I explained that, no, that was only on Dr. Who, not in real life. I think she might've been mildly disappointed. I have managed to raise a child whose idea of fun is apparently fighting off animated scarecrows with a sonic screwdriver. I win!
The maze itself was made of living corn. This was actually my first corn maze as well, but I've heard a lot of them are made with dead and dried corn stalks. There was also an awesome bed of wildflowers growing all around the maze. Almost every flower had an insect on it, and when I say insect, I mean the awesome kind: butterfly, bumble bee, honey bee, and even some dragonflies. Later on one of the more rambunctious boys attempted to catch a bumble bee and ended up getting stung. I heard his mother ask him, "Well, what did you think was going to happen?"
|Coryn of the Corn|
|Claire was such a good baby|
|Coryn the Explorer|
The maze was shaped like the state of Alabama but I wouldn't have known that if they hadn't told me. It was just too big to get an idea of its shape from the ground. One of the other moms is married to a pilot and she mentioned that he'd actually seen it from the air and it is definitely shaped like Alabama. Inside there were stations named after different major Alabaman cities and signs showing the way. Some of these seemed to point to dead ends. We ended up finding five of the eight cities that were supposedly in there before ending up at the exit and just deciding we'd been in there long enough.
|One of the signs|
|She was very determined|
|The Corn Cannon|
|My girl is so tall|
|She was most excited for the petting zoo|
|they had a camel|
|but Coryn preferred the sheep|
|Pig racing. . .must be a southern thing.|
Coryn was a little disappointed that the hayride was pulled by a tractor rather than a horse, but by that time I think she was tired even if she didn't admit to it, and it was nice to just sit for a bit. She did not want her picture taken. She scooted out of frame the first time, so I told her, fine, it would just be a picture of me and Claire.
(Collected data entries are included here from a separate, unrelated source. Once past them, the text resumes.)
(** The cell at (row, column); an absent cell reads as an empty one. *)
Definition cell_at (ws : worksheet) (row column : Z) : cell :=
  match lookup_cell (_cells ws) (row, column) with
  | Some c => c
  | None => empty_cell
  end.

Definition fold_min (default : Z) (l : list Z) : Z :=
  match l with
  | [] => default
  | x :: rest => fold_left Z.min rest x
  end.

Definition fold_max (default : Z) (l : list Z) : Z :=
  match l with
  | [] => default
  | x :: rest => fold_left Z.max rest x
  end.

(** The used range: 1 for a sheet without cells, else the least and the
    greatest row and column of the store. *)
Definition min_row (ws : worksheet) : Z :=
  fold_min 1 (map (fun kc => fst (fst kc)) (_cells ws)).
Definition max_row (ws : worksheet) : Z :=
  fold_max 1 (map (fun kc => fst (fst kc)) (_cells ws)).
Definition min_column (ws : worksheet) : Z :=
  fold_min 1 (map (fun kc => snd (fst kc)) (_cells ws)).
Definition max_column (ws : worksheet) : Z :=
  fold_max 1 (map (fun kc => snd (fst kc)) (_cells ws)).

Record workbook : Type := mkWorkbook {
  sheets : list worksheet;
  active_index : nat
}.

Definition sheetnames (wb : workbook) : list string :=
  map title (sheets wb).

Definition in_names (name : string) (names : list string) : bool :=
  existsb (String.eqb name) names.

Definition find_sheet (wb : workbook) (name : string) : option worksheet :=
  find (fun ws => String.eqb (title ws) name) (sheets wb).

(** [wb.active] *)
Definition active (wb : workbook) : option worksheet :=
  nth_error (sheets wb) (active_index wb).

(** *** The title of a new sheet

    [wb.create_sheet(name)] makes a sheet and assigns [name] to its title.
    The setter of openpyxl refuses the characters of
    [INVALID_TITLE_REGEX], and it changes a title that an existing sheet
    has already, whatever the case of the letters, by
    [avoid_duplicate_name]: the names of the workbook are joined with
    commas, the occurrences of the title in them, each with the digits
    that follow it, are found as [re.findall] finds them, and the title
    gets the greatest of the numbers found, plus one, at its end.  The
    case of letters is that of ASCII; titles with other cased letters are
    outside of this model. *)

Definition backslash : ascii := ascii_of_nat 92.
Definition dquote : ascii := ascii_of_nat 34.
Definition squote : ascii := "'"%char.

Definition invalid_title_char (c : ascii) : bool :=
  existsb (Ascii.eqb c)
    [backslash; "*"%char; "?"%char; ":"%char; "/"%char; "["%char; "]"%char].

(** [INVALID_TITLE_REGEX.search(s)]: the first such character. *)
Fixpoint first_invalid_title_char (s : string) : option ascii :=
  match s with
  | EmptyString => None
  | String c rest =>
      if invalid_title_char c then Some c else first_invalid_title_char rest
  end.

Definition lower_char (c : ascii) : ascii :=
  if is_upper c then ascii_of_nat (nat_of_ascii c + 32) else c.

(** [s.lower()] *)
Fixpoint lower (s : string) : string :=
  match s with
  | EmptyString => EmptyString
  | String c rest => String (lower_char c) (lower rest)
  end.

(** What is left of [s] after the prefix [p], letters compared without
    their case. *)
Fixpoint strip_prefix_ci (p s : string) : option string :=
  match p, s with
  | EmptyString, _ => Some s
  | String a p', String b s' =>
      if Ascii.eqb (lower_char a) (lower_char b) then strip_prefix_ci p' s'
      else None
  | String _ _, EmptyString => None
  end.

(** The leading digits of a string. *)
Fixpoint leading_digits (s : string) : string :=
  match s with
  | EmptyString => EmptyString
  | String c rest => if is_digit c then String c (leading_digits rest) else EmptyString
  end.

Fixpoint drop (n : nat) (s : string) : string :=
  match n, s with
  | O, _ => s
  | S k, String _ rest => drop k rest
  | S _, EmptyString => EmptyString
  end.

(** The digits after each occurrence of [title] in [names], the
    occurrences found from left to right without overlap; a match takes the
    title, its digits and a comma after them.  [skip] counts the characters
    of the last match that are still to pass. *)
Fixpoint title_counts (title : string) (skip : nat) (names : string)
  : list string :=
  match names with
  | EmptyString => []
  | String _ rest =>
      match skip with
      | S k => title_counts title k rest
      | O =>
          match strip_prefix_ci title names with
          | Some after_title =>
              let digits := leading_digits after_title in
              let comma :=
                match drop (String.length digits) after_title with
                | String c _ => if Ascii.eqb c ","%char then 1%nat else 0%nat
                | EmptyString => 0%nat
                end in
              digits
              :: title_counts title
                   (String.length title + String.length digits + comma - 1) rest
          | None => title_counts title 0 rest
          end
      end
  end.

(** [avoid_duplicate_name(names, value)] *)
Definition avoid_duplicate_name (names : list string) (value : string) : string :=
  if existsb (fun n => String.eqb (lower n) (lower value)) names then
    let counts :=
      map (int_of_digits 0)
          (filter nonempty (title_counts value 0 (String.concat "," names))) in
    value ++ str_of_Z (fold_left Z.max counts 0 + 1)
  else value.

(** [wb.create_sheet(name)]: a ValueError for a title with a character it
    may not have; else an empty sheet at the end, under the title the
    setter leaves it. *)
Definition create_sheet (wb : workbook) (name : string) : exn + workbook :=
  match first_invalid_title_char name with
  | Some c =>
      inl (ValueError ("Invalid character " ++ String c "" ++ " found in sheet title"))
  | None =>
      inr (mkWorkbook
             (sheets wb ++ [mkSheet (avoid_duplicate_name (sheetnames wb) name) []])%list
             (active_index wb))
  end.
Lemma ring_ok_unique (s s' : reader_thread_state) (hi ti hi' ti' : Z) :
  ring_ok pb n s hi ti -> ring_ok pb n s' hi' ti' ->
  (head_offset s' = head_offset s -> hi' = hi)
  /\ (tail_offset s' = tail_offset s -> ti' = ti).
Proof.
  intros Hok Hok'. split; intros Heq.
  - rewrite (ok_head Hok), (ok_head Hok') in Heq.
    apply offset_inj in Heq; assumption.
  - rewrite (ok_tail Hok), (ok_tail Hok') in Heq.
    apply offset_inj in Heq; assumption.
Qed.

Lemma holds_transfer (s s' : reader_thread_state) (hi ti hi' ti' : Z)
    (q : list Mem.block) :
  ring_ok pb n s hi ti -> ring_ok pb n s' hi' ti' ->
  tail_offset s' = tail_offset s -> buf s' = buf s ->
  holds pb n (buf s) ti q -> holds pb n (buf s') ti' q.
Proof.
  intros Hok Hok' Ht Hb Hq.
  destruct (ring_ok_unique Hok Hok') as [_ Hti].
  rewrite (Hti Ht), Hb. exact Hq.
Qed.

Ltac transfer Hok Hok' Hq :=
  apply holds_transfer with (1 := Hok) (2 := Hok');
  [first [reflexivity | assumption | symmetry; assumption] ..| exact Hq].
Lemma size_join (A : Type) (f : A -> string) (g : A -> nat) (l : list A) :
  Forall (fun x => (g x <= String.length (f x))%nat) l ->
  (list_sum (map (fun x => S (g x)) l)
   <= S (String.length (join ", " (map f l))))%nat.
Proof.
  induction 1 as [|x l Hx Hl IH]; [simpl; lia |].
  cbn [map list_sum fold_right join].
  change (fold_right Nat.add 0%nat (map (fun x => S (g x)) l))
    with (list_sum (map (fun x => S (g x)) l)).
  destruct l as [|y l]; [simpl; lia |].
  change (match map f (y :: l) with
          | [] => f x
          | _ :: _ => f x ++ ", " ++ join ", " (map f (y :: l))
          end) with (f x ++ ", " ++ join ", " (map f (y :: l))).
  rewrite !string_length_app. simpl String.length at 2. lia.
Qed.

(** The text of a value is at least as long as the value is deep. *)
Lemma size_dumps (v : pyval) : (size v <= String.length (dumps v))%nat.
Proof.
  induction v as [| b | z | f | s | l IH | d IH] using pyval_ind'.
  - simpl; lia.
  - destruct b; simpl; lia.
  - destruct (number_str_of_Z z "" eq_refl) as (c & t & Heq & _).
    rewrite string_app_nil_r in Heq. cbn [dumps size]. rewrite Heq.
    simpl; lia.
  - simpl; lia.
  - cbn [dumps size]. unfold quoted. rewrite string_length_app.
    simpl; lia.
  - cbn [dumps size]. rewrite !string_length_app.
    pose proof (size_join _ dumps size l IH). simpl String.length. lia.
  - cbn [dumps size]. rewrite !string_length_app.
    assert (Hle : Forall (fun kv : string * pyval =>
                            (size (snd kv)
                             <= String.length (member_text kv))%nat) d).
    { eapply Forall_impl; [exact IH |]. intros [k x] Hx.
      unfold member_text. rewrite !string_length_app. simpl in *. lia. }
    pose proof (size_join _ member_text (fun kv => size (snd kv)) d Hle)
      as Hj.
    cbv beta in Hj.
    rewrite (map_ext (fun kv : string * pyval => S (size (snd kv)))
               (fun kv => match kv with (_, x) => S (size x) end)) in Hj
      by (by intros []).
    change (fun kv : string * pyval =>
              match kv with (k, x) => quoted k ++ ": " ++ dumps x end)
      with member_text.
    simpl String.length. lia.
Qed.

(** T1: what [dumps] prints for a plain value, [loads] reads back. *)
Lemma loads_dumps (v : pyval) : plain v = true -> loads (dumps v) = Some v.
Proof.
  intros Hplain. unfold loads.
  rewrite <- (string_app_nil_r (dumps v)) at 2.
  rewrite (value_dumps v Hplain (S (String.length (dumps v))) "");
    [done | | done].
  pose proof (size_dumps v). lia.
Qed.

Lemma number_plain (s : string) (v : pyval) (rest : string) :
  number s = Some (v, rest) -> plain v = true.
Proof.
  unfold number. destruct (if String.prefix "-" s then _ else _); [done |].
  destruct (is_digit _); [| done].
  destruct (if Ascii.eqb _ _ then _ else _) as [n rest'].
  destruct (starts_fraction rest'); [done |]. by intros [= <- _].
Qed.

Lemma literal_plain (s : string) (v : pyval) (rest : string) :
  literal s = Some (v, rest) -> plain v = true.
Proof.
  unfold literal. repeat destruct (String.prefix _ _); by intros [= <- _].
Qed.

Lemma plain_dict_set (k : string) (v : pyval) (d : list (string * pyval)) :
  plain (PDict d) = true -> plain v = true ->
  plain (PDict (dict_set k v d)) = true.
Proof.
  cbn [plain]. intros [Hkeys Hd]%andb_prop Hv. apply andb_true_intro. split.
  - apply distinct_NoDup_iff, dict_set_NoDup. by apply distinct_NoDup_iff.
  - clear Hkeys. induction d as [|[k' v'] d IH]; cbn [dict_set forallb].
    + by rewrite Hv.
    + cbn [forallb] in Hd. apply andb_prop in Hd as [Hv' Hd].
      destruct (String.eqb k' k); cbn [forallb].
      * by rewrite Hv, Hd.
      * by rewrite Hv', IH.
Qed.

(** T2: whatever the reader accepts is a plain value. *)
Lemma reads_plain (fuel : nat) :
  (forall s v rest, value fuel s = Some (v, rest) -> plain v = true)
  /\ (forall s l rest,
        elements fuel s = Some (l, rest) -> forallb plain l = true)
  /\ (forall s acc d rest,
        members fuel s acc = Some (d, rest) ->
        plain (PDict acc) = true -> plain (PDict d) = true).
Proof.
  induction fuel as [|fuel (IHv & IHe & IHm)]; [done |].
  split; [| split].
  - intros s v rest. cbn [value].
    destruct (skip_ws s) as [|c t]; [done |].
    destruct (Ascii.eqb c "[").
    { destruct (skip_ws t) as [|c' t']; [done |].
      destruct (Ascii.eqb c' "]"); [by intros [= <- _] |].
      destruct (elements fuel t) as [[l r]|] eqn:E; [| done].
      intros [= <- _]. cbn [plain]. by eapply IHe. }
    destruct (Ascii.eqb c "{").
    { destruct (skip_ws t) as [|c' t']; [done |].
      destruct (Ascii.eqb c' "}"); [by intros [= <- _] |].
      destruct (members fuel t []) as [[d r]|] eqn:E; [| done].
      intros [= <- _]. by eapply IHm. }
    destruct (Ascii.eqb c (ascii_of_nat 34)).
    { destruct (chars t) as [[body r]|]; [| done]. by intros [= <- _]. }
    destruct (is_digit c || Ascii.eqb c "-");
      [apply number_plain | apply literal_plain].
  - intros s l rest. cbn [elements].
    destruct (value fuel s) as [[v r]|] eqn:Ev; [| done].
    apply IHv in Ev. destruct (skip_ws r) as [|c t]; [done |].
    destruct (Ascii.eqb c ",").
    { destruct (elements fuel t) as [[l' r']|] eqn:E; [| done].
      intros [= <- _]. cbn [forallb]. rewrite Ev. by eapply IHe. }
    destruct (Ascii.eqb c "]"); [| done].
    intros [= <- _]. cbn [forallb]. by rewrite Ev.
  - intros s acc d rest. cbn [members].
    destruct (skip_ws s) as [|q t]; [done |].
    destruct (Ascii.eqb q (ascii_of_nat 34)); [| done].
    destruct (chars t) as [[key r1]|]; [| done].
    destruct (skip_ws r1) as [|c r2]; [done |].
    destruct (Ascii.eqb c ":"); [| done].
    destruct (value fuel r2) as [[v r3]|] eqn:Ev; [| done].
    apply IHv in Ev. destruct (skip_ws r3) as [|c' r4]; [done |].
    intros Hm Hacc. pose proof (plain_dict_set key v acc Hacc Ev) as Hset.
    destruct (Ascii.eqb c' ","); [by eapply IHm |].
    destruct (Ascii.eqb c' "}"); [| done].
    by injection Hm as <- _.
Qed.

Lemma loads_plain (s : string) (v : pyval) :
  loads s = Some v -> plain v = true.
Proof.
  unfold loads.
  destruct (value _ s) as [[v' rest]|] eqn:E; [| done].
  destruct (skip_ws rest); [| done].
  intros [= <-]. by eapply (proj1 (reads_plain _)).
Qed.
End JsonFacts.

(** The executable instance honours the contract. *)
Lemma python_lawful : @lawful_json python.
Proof.
  split; [| split].
  - apply JsonFacts.loads_dumps.
  - intros s v Hv. cbn [json_loads json_dumps python] in *.
    by rewrite (JsonFacts.loads_dumps v (JsonFacts.loads_plain s v Hv)).
  - by vm_compute.
Qed.


Section Reply.
Context `{PyRuntime} (self : session).

Lemma parse_game_data_value (content : string) :
  game_data_value (snd (parse_response_with_game_data content)).
Proof.
  unfold parse_response_with_game_data, game_data_value.
  destruct (String.eqb content ""); [by right; left |].
  destruct (split GAME_DATA content) as [|part0 [|part1 parts]];
    [by right; left | by right; left |].
  cbn [snd]. destruct (json_loads (strip part1)) as [v|] eqn:E.
  - left. by exists (strip part1).
  - by right; left.
Qed.

Lemma finalize_payload (content : string) :
  mspec any_state json_payload (finalize content).
Proof.
  unfold finalize. pose proof (parse_game_data_value content) as Hv.
  destruct (parse_response_with_game_data content) as [n v].
  repeat mspec_step; try done. right. by exists v.
Qed.

(** Under the contract of [json], such a payload parses. *)
Lemma json_payload_parses (r : reply) :
  lawful_json -> json_payload r -> json_loads (snd (fst r)) <> None.
Proof.
  intros (Hplain & Hread & Hempty) [-> | (v & Hv & ->)]; [done |].
  destruct Hv as [[s Hs] | [-> | ->]].
  - by eapply Hread.
  - by rewrite Hplain.
  - by rewrite Hplain.
Qed.

Lemma run_agent_payload (name : string) (a : agent) (json_data : option string) :
  mspec any_state (fun r => forall t, r = inl t -> json_payload t)
    (run_agent name a json_data).
Proof.
  unfold run_agent. repeat mspec_step; try done.
  match goal with E : inl _ = inl _ |- _ => injection E as <- end.
  by left.
Qed.

Lemma api_call_payload :
  mspec any_state (fun _ => True) (get_openai_api_call self).
Proof. unfold get_openai_api_call. repeat mspec_step; done. Qed.

Lemma first_choice_payload (response : list assistant_message) :
  mspec any_state (fun _ => True) (first_choice response).
Proof. unfold first_choice. repeat mspec_step; done. Qed.

Lemma attempt_payload : mspec any_state early_payload (attempt self).
Proof.
  unfold attempt, early_payload.
  apply mspec_bind_any; [typeclasses eauto | apply api_call_payload |].
  intros response.
  apply mspec_bind_any; [typeclasses eauto | apply first_choice_payload |].
  intros assistant_msg.
  destruct (msg_function_call _) as [fc|].
  - destruct (dict_get _ _) as [ag|].
    + eapply mspec_bind; [typeclasses eauto | apply run_agent_payload |].
      intros [t | result] Ht.
      * apply mspec_ret; [typeclasses eauto |]. intros r [= <-]. by apply Ht.
      * apply mspec_bind_any; [typeclasses eauto | by repeat mspec_step |].
        intros _. destruct (needs_follow_up result).
        { by apply mspec_ret; [typeclasses eauto |]. }
        apply mspec_bind_any;
          [typeclasses eauto | apply api_call_payload |].
        intros final_response.
        apply mspec_bind_any;
          [typeclasses eauto | apply first_choice_payload |].
        intros final_msg.
        eapply mspec_bind; [typeclasses eauto | apply finalize_payload |].
        intros r Hr. apply mspec_ret; [typeclasses eauto |].
        by intros ? [= <-].
    + apply mspec_ret; [typeclasses eauto |]. intros r [= <-]. by left.
  - eapply mspec_bind; [typeclasses eauto | apply finalize_payload |].
    intros r Hr. apply mspec_ret; [typeclasses eauto |]. by intros ? [= <-].
Qed.

Lemma on_error_payload (max_retries retry_delay : Z) :
  mspec any_state early_payload (on_error max_retries retry_delay).
Proof.
  unfold on_error, sleep, early_payload. repeat mspec_step; try done.
  match goal with E : Some _ = Some _ |- _ => injection E as <- end.
  by left.
Qed.

Lemma dispatch_loop_payload (max_retries retry_delay : Z) (fuel : nat) :
  mspec any_state json_payload
    (dispatch_loop self max_retries retry_delay fuel).
Proof.
  induction fuel as [|fuel IH]; cbn [dispatch_loop].
  - apply mspec_bind_any; [typeclasses eauto | by repeat mspec_step |].
    intros st. destruct (_ <? _); [by intros ? |].
    apply mspec_ret; [typeclasses eauto |]. by left.
  - apply mspec_bind_any; [typeclasses eauto | by repeat mspec_step |].
    intros st. destruct (_ <? _).
    + apply (mspec_bind any_state early_payload).
      * apply mspec_try_except; [typeclasses eauto | apply attempt_payload |].
        intros _. apply on_error_payload.
      * intros [r|] Hr; [| apply IH].
        apply mspec_ret; [typeclasses eauto |]. by apply Hr.
    + apply mspec_ret; [typeclasses eauto |]. by left.
Qed.

Lemma begin_turn_payload (prompt conversation_history : pyval) :
  mspec any_state early_payload
    (begin_turn self prompt conversation_history).
Proof.
  unfold begin_turn, early_payload.
  apply mspec_bind_any; [typeclasses eauto | | intros gp].
  { intros st. by destruct (resolve_identity _ _ _ st) as [[] ?]. }
  apply mspec_bind_any; [typeclasses eauto | by repeat mspec_step |].
  intros st. destruct (_ && _).
  - apply mspec_ret; [typeclasses eauto |]. intros r [= <-]. right.
    eexists. split; [| reflexivity]. by right; right.
  - apply mspec_bind_any; [typeclasses eauto | | intros ms].
    { intros st'. by destruct (prepare_messages _ _ st') as [[] ?]. }
    repeat mspec_step; done.
Qed.

(** C10: whatever the model, the tools and the storage do, a reply of
    [get_response], on any of its return paths, is a triple of strings
    whose game data is the literal [{}] or the text [json.dumps] printed
    for an object, and [json.loads] parses it. *)
Theorem reply_payload_is_json (fuel : nat)
    (prompt conversation_history : pyval) (max_retries retry_delay : Z)
    (st st' : state) (r : reply) :
  lawful_json ->
  get_response self fuel prompt conversation_history max_retries retry_delay
    st = (Ret r, st') ->
  json_payload r /\ json_loads (snd (fst r)) <> None.
Proof.
  intros Hjson Hrun.
  enough (json_payload r) by (split; [done | by apply json_payload_parses]).
  assert (Hspec : mspec any_state json_payload
                    (get_response self fuel prompt conversation_history
                       max_retries retry_delay)).
  { unfold get_response. apply mspec_try_except; [typeclasses eauto | |].
    - apply (mspec_bind any_state early_payload);
        [apply begin_turn_payload |].
      intros [r'|] Hr.
      + apply mspec_ret; [typeclasses eauto |]. by apply Hr.
      + apply dispatch_loop_payload.
    - intros _. apply mspec_ret; [typeclasses eauto |]. by left. }
  specialize (Hspec st). rewrite Hrun in Hspec. by destruct Hspec.
Qed.
End Reply.

(** Scenario 1: the model answers in both channels, and the game data of
    the reply is what [json.dumps] prints for the object it sent; it
    parses. *)
Lemma reply_payload_is_json_witness :
  @lawful_json python
  /\ @get_response python narrating 1 (PStr "hello") (PList []) 3 2 fresh
     = (Ret ("You see a door.", "{" ++ dq ++ "door" ++ dq ++ ": 1}", ""),
        emit (EvApiCall (messages (greeted narrating)) [])
          (greeted narrating))
  /\ @json_payload python
       ("You see a door.", "{" ++ dq ++ "door" ++ dq ++ ": 1}", "")
  /\ Json.loads ("{" ++ dq ++ "door" ++ dq ++ ": 1}") <> None.
Proof.
  assert (Hrun :
    @get_response python narrating 1 (PStr "hello") (PList []) 3 2 fresh
    = (Ret ("You see a door.", "{" ++ dq ++ "door" ++ dq ++ ": 1}", ""),
       emit (EvApiCall (messages (greeted narrating)) [])
         (greeted narrating)))
    by (vm_compute; reflexivity).
  split; [exact python_lawful |]. split; [exact Hrun |].
  exact (@reply_payload_is_json python narrating 1 (PStr "hello") (PList [])
           3 2 fresh _ _ python_lawful Hrun).
Defined.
This reverse psychology actually seemed to work. . .or I thought it had until she made a pouty face right when the camera flashed. Shoot. A few minutes later, I glanced down and found Claire asleep in my arms, which was absolutely adorable. I wish I could've got a picture of that, but I couldn't get to my camera in my purse without waking her.
So that was our day. In the end we were ridiculously hot and sweaty and very much in need of a McDonald's or any other location that sells iced coffee. Thankfully Claire slept almost the entire way home. It was a pretty good time.